──────── Listed entries ────────
(* ===== verification/SaeBinding.v ===== *)
(** * Where a SAE lives

    Before it sends a session key a DKMS asks which DKMS serves the SAE it is for
    (dkms/src/sae_binding.rs).  The controller answers ([get_sae_binding] of
    sdn/src/grpc_server.rs); a cache with a time to live keeps its answers, a second
    one its refusals, and an event of the controller empties both.  Lookups of one
    SAE at the same time share one question.

    The caches are the [moka] crate: class [MokaCache], with its documented
    behaviour as laws.  [resolve] is cut where it awaits, and the tasks that call
    it, the answers of the controller and its events are the moves of [sb_do]. *)

From Stdlib Require Import ZArith Lia.
From S2P Require Import Prelude Ids Float64 Security SdnTopology SdnStore SdnGraph SdnRegistry PendingStore Delivery.

#[local] Open Scope string_scope.
#[local] Open Scope Z_scope.

(** ** The cache *)

(** [moka::future::Cache] over SAEs, with a capacity and a time to live.
    [moka_entries] is what it holds, with the instant of each insertion: an entry
    is found until its time has passed; any operation may evict others, but for
    no other reason than their age while the cache is within its capacity. *)
Class MokaCache := {
  moka : Type -> Type;
  moka_new {V} : Z -> Z -> moka V;
  moka_get {V} : moka V -> Z -> SaeId -> moka V * option V;
  moka_insert {V} : moka V -> Z -> SaeId -> V -> moka V;
  moka_invalidate {V} : moka V -> SaeId -> moka V;
  moka_invalidate_all {V} : moka V -> moka V;
  moka_entries {V} : moka V -> gmap SaeId (V * Z);
  moka_cap {V} : moka V -> Z;
  moka_ttl {V} : moka V -> Z;
  moka_new_spec {V} cap ttl : moka_entries (moka_new (V := V) cap ttl) = ∅ /\ moka_cap (moka_new (V := V) cap ttl) = cap /\ moka_ttl (moka_new (V := V) cap ttl) = ttl;
  moka_get_spec {V} (c : moka V) now k :
    (moka_get c now k).2 = match moka_entries c !! k with Some (v, t) => if now <? t + moka_ttl c then Some v else None | None => None end;
  moka_get_entries {V} (c : moka V) now k : moka_entries (moka_get c now k).1 ⊆ moka_entries c;
  moka_get_keeps {V} (c : moka V) now k k' v t : Z.of_nat (size (moka_entries c)) <= moka_cap c ->
    moka_entries c !! k' = Some (v, t) -> now < t + moka_ttl c -> moka_entries (moka_get c now k).1 !! k' = Some (v, t);
  moka_insert_entries {V} (c : moka V) now k v : moka_entries (moka_insert c now k v) ⊆ <[k := (v, now)]> (moka_entries c);
  moka_insert_keeps {V} (c : moka V) now k v k' w t : Z.of_nat (size (<[k := (v, now)]> (moka_entries c))) <= moka_cap c ->
    <[k := (v, now)]> (moka_entries c) !! k' = Some (w, t) -> now < t + moka_ttl c -> moka_entries (moka_insert c now k v) !! k' = Some (w, t);
  moka_invalidate_entries {V} (c : moka V) k : moka_entries (moka_invalidate c k) ⊆ delete k (moka_entries c);
  moka_invalidate_all_entries {V} (c : moka V) : moka_entries (moka_invalidate_all c) = ∅;
  moka_get_config {V} (c : moka V) now k : moka_cap (moka_get c now k).1 = moka_cap c /\ moka_ttl (moka_get c now k).1 = moka_ttl c;
  moka_insert_config {V} (c : moka V) now k v : moka_cap (moka_insert c now k v) = moka_cap c /\ moka_ttl (moka_insert c now k v) = moka_ttl c;
  moka_invalidate_config {V} (c : moka V) k : moka_cap (moka_invalidate c k) = moka_cap c /\ moka_ttl (moka_invalidate c k) = moka_ttl c;
  moka_invalidate_all_config {V} (c : moka V) : moka_cap (moka_invalidate_all c) = moka_cap c /\ moka_ttl (moka_invalidate_all c) = moka_ttl c
}.

(** ** The resolvers *)

(** [StaticSaeResolver]: the table of the configuration, used without a controller. *)
Definition static_new : gmap SaeId NodeId := ∅.
Definition static_insert (m : gmap SaeId NodeId) (sae : SaeId) (node : NodeId) : gmap SaeId NodeId := <[sae := node]> m.
Definition static_with_entries (entries : list (SaeId * NodeId)) : gmap SaeId NodeId :=
  fold_left (fun m e => static_insert m e.1 e.2) entries static_new.
Definition static_resolve (m : gmap SaeId NodeId) (sae : SaeId) : res DkmsError NodeId :=
  match m !! sae with Some n => Ok n | None => Err (SaeBindingLookupFailed sae) end.

Inductive BindingStatus := SaeIdRequired | SaeNotRegistered | DkmsUnknown.

(** [get_sae_binding] of the controller: the DKMS and its router. *)
Definition get_sae_binding (t : Topology) (sae_id : string) : res BindingStatus (string * string) :=
  if String.eqb sae_id "" then Err SaeIdRequired
  else match tp_saes t !! sae_id with
  | None => Err SaeNotRegistered
  | Some sae =>
      match tp_dkms t !! sa_dkms_id sae with
      | None => Err DkmsUnknown
      | Some dkms => Ok (dk_id dkms, dk_orr_id dkms)
      end
  end.

(** [SdnSaeResolver::resolve]: every failure is the same; [None] is a call that
    did not reach the controller or took too long. *)
Definition sdn_resolve (answer : option (res BindingStatus (string * string))) (sae : SaeId) : res DkmsError NodeId :=
  match answer with
  | Some (Ok (dkms_id, _)) => if String.eqb dkms_id "" then Err (SaeBindingLookupFailed sae) else Ok dkms_id
  | _ => Err (SaeBindingLookupFailed sae)
  end.

(** ** The cache of bindings *)

(** Times are milliseconds. *)
Definition NEGATIVE_TTL : Z := 5000.

Section Cache.
Context `{MokaCache}.

Record SaeBindingCache := mkSbc { sbc_cache : moka NodeId; sbc_negatives : moka unit }.

Definition sbc_new (ttl_secs max_entries : Z) : SaeBindingCache :=
  mkSbc (moka_new max_entries (Z.max ttl_secs 1 * 1000)) (moka_new max_entries NEGATIVE_TTL).

(** [resolve], cut where it awaits.  First the recent failures. *)
Definition resolve_check (c : SaeBindingCache) (now : Z) (sae : SaeId) : SaeBindingCache * bool :=
  let '(n, hit) := moka_get (sbc_negatives c) now sae in (mkSbc (sbc_cache c) n, match hit with Some _ => true | None => false end).

(** [try_get_with]: an entry is the answer; without one the question is asked,
    and a good answer is kept. *)
Definition resolve_lookup (c : SaeBindingCache) (now : Z) (sae : SaeId) : SaeBindingCache * option NodeId :=
  let '(p, hit) := moka_get (sbc_cache c) now sae in (mkSbc p (sbc_negatives c), hit).
Definition resolve_store (c : SaeBindingCache) (now : Z) (sae : SaeId) (r : res DkmsError NodeId) : SaeBindingCache :=
  match r with Ok node => mkSbc (moka_insert (sbc_cache c) now sae node) (sbc_negatives c) | _ => c end.

(** After a failure: the entry is dropped, then the failure kept. *)
Definition resolve_drop (c : SaeBindingCache) (sae : SaeId) : SaeBindingCache :=
  mkSbc (moka_invalidate (sbc_cache c) sae) (sbc_negatives c).
Definition resolve_refuse (c : SaeBindingCache) (now : Z) (sae : SaeId) : SaeBindingCache :=
  mkSbc (sbc_cache c) (moka_insert (sbc_negatives c) now sae ()).

(** The error a caller sees, whatever the resolver failed with. *)
Definition resolve_error (sae : SaeId) (e : DkmsError) : DkmsError :=
  match e with SaeBindingLookupFailed s => SaeBindingLookupFailed s | _ => SaeBindingLookupFailed sae end.

Definition sbc_invalidate (c : SaeBindingCache) (sae : SaeId) : SaeBindingCache :=
  mkSbc (moka_invalidate (sbc_cache c) sae) (moka_invalidate (sbc_negatives c) sae).
Definition sbc_invalidate_all (c : SaeBindingCache) : SaeBindingCache :=
  mkSbc (moka_invalidate_all (sbc_cache c)) (moka_invalidate_all (sbc_negatives c)).

(** The whole of [resolve] with nobody else about; the flag says whether the
    resolver was asked. *)
Definition sbc_resolve (c : SaeBindingCache) (now : Z) (upstream : SaeId -> res DkmsError NodeId) (sae : SaeId)
  : SaeBindingCache * res DkmsError NodeId * bool :=
  let '(c, refused) := resolve_check c now sae in
  if refused then (c, Err (SaeBindingLookupFailed sae), false) else
  match resolve_lookup c now sae with
  | (c, Some node) => (c, Ok node, false)
  | (c, None) =>
      match upstream sae with
      | Ok node => (resolve_store c now sae (Ok node), Ok node, true)
      | Err e => (resolve_refuse (resolve_drop c sae) now sae, Err (resolve_error sae e), true)
      | Panic => (c, Panic, true)
      end
  end.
────────
Could you return exactly the lines above from the line with "moka_entries c !! k'" to the line with "(moka_invalidate_all c) = ∅;", both included, and nothing else?

**Task output:**
    moka_entries c !! k' = Some (v, t) -> now < t + moka_ttl c -> moka_entries (moka_get c now k).1 !! k' = Some (v, t);
  moka_insert_entries {V} (c : moka V) now k v : moka_entries (moka_insert c now k v) ⊆ <[k := (v, now)]> (moka_entries c);
  moka_insert_keeps {V} (c : moka V) now k v k' w t : Z.of_nat (size (<[k := (v, now)]> (moka_entries c))) <= moka_cap c ->
    <[k := (v, now)]> (moka_entries c) !! k' = Some (w, t) -> now < t + moka_ttl c -> moka_entries (moka_insert c now k v) !! k' = Some (w, t);
  moka_invalidate_entries {V} (c : moka V) k : moka_entries (moka_invalidate c k) ⊆ delete k (moka_entries c);
  moka_invalidate_all_entries {V} (c : moka V) : moka_entries (moka_invalidate_all c) = ∅;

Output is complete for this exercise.